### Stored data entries
_____

(* ===== verification/GoText.v ===== *)
(** * More of Go's text functions: [strings.ReplaceAll], the package [path],
    [html.EscapeString], [encoding/base64] and the canonical names of headers. *)
From S2P Require Import Prelude GoStrings.
From Stdlib Require Import Ascii.

(** ** [strings.ReplaceAll] of a non-empty text *)

(** [skip] counts the bytes of the last match that are still to be passed over. *)
Fixpoint replace_go (skip : nat) (old new s : string) : string :=
  match s with
  | EmptyString => EmptyString
  | String c s' =>
      match skip with
      | S k => replace_go k old new s'
      | O => if HasPrefix s old
             then (new +:+ replace_go (String.length old - 1) old new s')%string
             else String c (replace_go 0 old new s')
      end
  end.
Definition ReplaceAll (s old new : string) : string := replace_go 0 old new s.

(** ** [path] *)

(** The elements kept, last first. *)
Fixpoint clean_go (rooted : bool) (stack parts : list string) : list string :=
  match parts with
  | [] => stack
  | p :: rest =>
      if String.eqb p "" || String.eqb p "." then clean_go rooted stack rest
      else if String.eqb p ".." then
        match stack with
        | [] => clean_go rooted (if rooted then [] else [".."]) rest
        | top :: below => if String.eqb top ".." then clean_go rooted (".." :: stack) rest
                          else clean_go rooted below rest
        end
      else clean_go rooted (p :: stack) rest
  end.

Definition Clean (p : string) : string :=
  let rooted := HasPrefix p "/" in
  let elements := rev (clean_go rooted [] (Split p "/")) in
  if rooted then ("/" +:+ Join elements "/")%string
  else match elements with [] => "." | _ => Join elements "/" end.

Definition path_join (a b : string) : string :=
  match a, b with
  | "", "" => ""
  | "", _ => Clean b
  | _, "" => Clean a
  | _, _ => Clean (a +:+ "/" +:+ b)
  end%string.

(** What precedes the last slash, with it. *)
Definition dir_part (p : string) : string :=
  match LastIndexByte p "/" with Some i => stake (S i) p | None => "" end.
Definition path_dir (p : string) : string := Clean (dir_part p).

(** From the last dot of the last element. *)
Definition path_ext (p : string) : string :=
  let last := match LastIndexByte p "/" with Some i => sdrop (S i) p | None => p end in
  match LastIndexByte last "." with Some i => sdrop i last | None => "" end.

(** ** [html.EscapeString] *)

Definition escape_html (c : ascii) : string :=
  if Ascii.eqb c "&" then "&amp;"
  else if Ascii.eqb c "'" then "&#39;"
  else if Ascii.eqb c "<" then "&lt;"
  else if Ascii.eqb c ">" then "&gt;"
  else if Ascii.eqb c "034" then "&#34;"
  else String c "".

Fixpoint EscapeString (s : string) : string :=
  match s with EmptyString => EmptyString | String c s' => (escape_html c +:+ EscapeString s')%string end.

(** ** [base64.StdEncoding] *)

Definition b64_digit (z : Z) : ascii :=
  if z <? 26 then chr (65 + z) else if z <? 52 then chr (71 + z) else if z <? 62 then chr (z - 4)
  else if z =? 62 then "+" else "/".

Definition b64_value (c : ascii) : option Z :=
  let b := byte_of c in
  if (65 <=? b) && (b <=? 90) then Some (b - 65)
  else if (97 <=? b) && (b <=? 122) then Some (b - 71)
  else if (48 <=? b) && (b <=? 57) then Some (b + 4)
  else if b =? 43 then Some 62 else if b =? 47 then Some 63 else None.

Fixpoint EncodeToString (s : string) : string :=
  match s with
  | String a (String b (String c s')) =>
      let n := byte_of a * 65536 + byte_of b * 256 + byte_of c in
      String (b64_digit (n / 262144)) (String (b64_digit (n / 4096 mod 64))
        (String (b64_digit (n / 64 mod 64)) (String (b64_digit (n mod 64)) (EncodeToString s'))))
  | String a (String b EmptyString) =>
      let n := byte_of a * 65536 + byte_of b * 256 in
      String (b64_digit (n / 262144)) (String (b64_digit (n / 4096 mod 64))
        (String (b64_digit (n / 64 mod 64)) "="))
  | String a EmptyString =>
      let n := byte_of a * 65536 in
      String (b64_digit (n / 262144)) (String (b64_digit (n / 4096 mod 64)) "==")
  | EmptyString => EmptyString
  end.

Fixpoint without_newlines (s : string) : string :=
  match s with
  | EmptyString => EmptyString
  | String c s' => if Ascii.eqb c "010" || Ascii.eqb c "013" then without_newlines s' else String c (without_newlines s')
  end.

(** Groups of four; padding only at the end. *)
Fixpoint decode_go (s : string) : option string :=
  match s with
  | EmptyString => Some EmptyString
  | String a (String b (String c (String d s'))) =>
      match b64_value a, b64_value b with
      | Some x, Some y =>
          if Ascii.eqb c "=" then
            if Ascii.eqb d "=" && String.eqb s' "" then Some (String (chr (x * 4 + y / 16)) "") else None
          else
            match b64_value c with
            | None => None
            | Some z =>
                if Ascii.eqb d "=" then
                  if String.eqb s' "" then Some (String (chr (x * 4 + y / 16)) (String (chr (y mod 16 * 16 + z / 4)) "")) else None
                else
                  match b64_value d with
                  | None => None
                  | Some w =>
                      t ← decode_go s';
                      Some (String (chr (x * 4 + y / 16)) (String (chr (y mod 16 * 16 + z / 4)) (String (chr (z mod 4 * 64 + w)) t)))
                  end
            end
      | _, _ => None
      end
  | _ => None
  end.
Definition DecodeString (s : string) : option string := decode_go (without_newlines s).

(** ** Names of headers *)

(** The bytes of a token of RFC 7230. *)
Definition token_byte (c : ascii) : bool :=
  let b := byte_of c in
  (48 <=? b) && (b <=? 57) || (65 <=? b) && (b <=? 90) || (97 <=? b) && (b <=? 122)
  || existsb (Ascii.eqb c) ["!"; "#"; "$"; "%"; "&"; "'"; "*"; "+"; "-"; "."; "^"; "_"; "`"; "|"; "~"]%char.

Fixpoint canonical_go (upper : bool) (s : string) : string :=
  match s with
  | EmptyString => EmptyString
  | String c s' =>
      String (if upper then upper_byte c else lower_byte c) (canonical_go (Ascii.eqb c "-") s')
  end.
Definition CanonicalHeaderKey (s : string) : string :=
  if all_bytes token_byte s then canonical_go true s else s.

(** [http.Header] with one value for each name. *)
Notation headers := (list (string * string)).
Definition hDel (k : string) (h : headers) : headers :=
  filter (fun kv => kv.1 <> CanonicalHeaderKey k) h.
Definition hSet (k v : string) (h : headers) : headers := hDel k h ++ [(CanonicalHeaderKey k, v)].
Definition hGet (k : string) (h : headers) : string :=
  match list_find (fun kv => kv.1 = CanonicalHeaderKey k) h with Some (_, kv) => kv.2 | None => "" end.

Example clean_parent : Clean "/a/b/../../../c/./d//" = "/c/d". Proof. reflexivity. Qed.
Example encode_text : EncodeToString "Hello" = "SGVsbG8=". Proof. reflexivity. Qed.
Example decode_text : DecodeString "SGVsbG8=" = Some "Hello". Proof. reflexivity. Qed.
Example canonical_key : CanonicalHeaderKey "x-printmaster-agent-ID" = "X-Printmaster-Agent-Id". Proof. reflexivity. Qed.

(** ** Base64, decoded again *)

Lemma b64_digit_ok z :
  0 <= z < 64 ->
  b64_value (b64_digit z) = Some z /\ Ascii.eqb (b64_digit z) "=" = false
  /\ Ascii.eqb (b64_digit z) "010" = false /\ Ascii.eqb (b64_digit z) "013" = false /\ byte_of (b64_digit z) <? 128 = true.
Proof.
  intros Hz.
  assert (Hall : forallb (fun z => bool_decide (b64_value (b64_digit z) = Some z) && negb (Ascii.eqb (b64_digit z) "=")
    && negb (Ascii.eqb (b64_digit z) "010") && negb (Ascii.eqb (b64_digit z) "013") && (byte_of (b64_digit z) <? 128))
    (map Z.of_nat (List.seq 0 64)) = true) by (vm_compute; reflexivity).
  rewrite forallb_forall in Hall. specialize (Hall z).
  rewrite !andb_true_iff, !negb_true_iff, bool_decide_eq_true in Hall. destruct Hall as [[[[? ?] ?] ?] ?]; [|done].
  apply in_map_iff. exists (Z.to_nat z). split; [lia|]. apply in_seq. lia.
Qed.

Lemma string_ind3 (P : string -> Prop) :
  P "" -> (forall a, P (String a "")) -> (forall a b, P (String a (String b ""))) ->
  (forall a b c s, P s -> P (String a (String b (String c s)))) -> forall s, P s.
Proof.
  intros H0 H1 H2 H3. assert (Hall : forall n s, (String.length s <= n)%nat -> P s).
  { induction n as [|n IH]; intros [|a [|b [|c s]]] Hn; try done; cbn in Hn; try lia. apply H3, IH. lia. }
  intros s. by apply (Hall (String.length s)).
Qed.

(** The bytes that four digits hold. *)
Lemma three_bytes a b c :
  0 <= a < 256 -> 0 <= b < 256 -> 0 <= c < 256 ->
  let n := a * 65536 + b * 256 + c in
  let x := n / 262144 in let y := n / 4096 mod 64 in let z := n / 64 mod 64 in let w := n mod 64 in
  (0 <= x < 64 /\ 0 <= y < 64 /\ 0 <= z < 64 /\ 0 <= w < 64)
  /\ x * 4 + y / 16 = a /\ y mod 16 * 16 + z / 4 = b /\ z mod 4 * 64 + w = c.
Proof. intros Ha Hb Hc. cbn zeta. Z.to_euclidean_division_equations. lia. Qed.

(** What is encoded is decoded again, and the encoded text has only ASCII bytes. *)
Lemma Encode_Decode s :
  DecodeString (EncodeToString s) = Some s /\ is_ascii (EncodeToString s) = true.
Proof.
  assert (Hnl : forall z, 0 <= z < 64 -> forall r, without_newlines (String (b64_digit z) r) = String (b64_digit z) (without_newlines r)).
  { intros z Hz r. destruct (b64_digit_ok z Hz) as (_ & _ & H1 & H2 & _). cbn. by rewrite H1, H2. }
  unfold DecodeString. induction s as [|a|a b|a b c s [IH IHa]] using string_ind3; [done|..].
  - destruct (three_bytes (byte_of a) 0 0) as ((Hx & Hy & Hz & Hw) & E1 & E2 & E3); [apply byte_of_range|done..|].
    rewrite !Z.add_0_r in *. cbn [EncodeToString].
    rewrite !Hnl by done. 
    destruct (b64_digit_ok _ Hx) as (V1 & _ & _ & _ & A1), (b64_digit_ok _ Hy) as (V2 & _ & _ & _ & A2).
    cbn. rewrite V1, V2, A1, A2. cbn. by rewrite E1, chr_byte_of.
  - destruct (three_bytes (byte_of a) (byte_of b) 0) as ((Hx & Hy & Hz & Hw) & E1 & E2 & E3); [apply byte_of_range..|done|].
    rewrite !Z.add_0_r in *. cbn [EncodeToString].
    rewrite !Hnl by done.
    destruct (b64_digit_ok _ Hx) as (V1 & _ & _ & _ & A1), (b64_digit_ok _ Hy) as (V2 & _ & _ & _ & A2),
      (b64_digit_ok _ Hz) as (V3 & N3 & _ & _ & A3).
    cbn. rewrite V1, V2, V3, N3, A1, A2, A3. cbn. by rewrite E1, E2, !chr_byte_of.
  - destruct (three_bytes (byte_of a) (byte_of b) (byte_of c)) as ((Hx & Hy & Hz & Hw) & E1 & E2 & E3); [apply byte_of_range..|].
    cbn [EncodeToString]. rewrite !Hnl by done.
    destruct (b64_digit_ok _ Hx) as (V1 & _ & _ & _ & A1), (b64_digit_ok _ Hy) as (V2 & _ & _ & _ & A2),
      (b64_digit_ok _ Hz) as (V3 & N3 & _ & _ & A3), (b64_digit_ok _ Hw) as (V4 & N4 & _ & _ & A4).
    cbn [decode_go is_ascii]. rewrite V1, V2, V3, V4, N3, N4, A1, A2, A3, A4, IH. cbn. by rewrite E1, E2, E3, !chr_byte_of.
Qed.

_____

Check the entries above line by line and return each one containing the word "EscapeString".

    [html.EscapeString], [encoding/base64] and the canonical names of headers. *)
(** ** [html.EscapeString] *)
Fixpoint EscapeString (s : string) : string :=
  match s with EmptyString => EmptyString | String c s' => (escape_html c +:+ EscapeString s')%string end.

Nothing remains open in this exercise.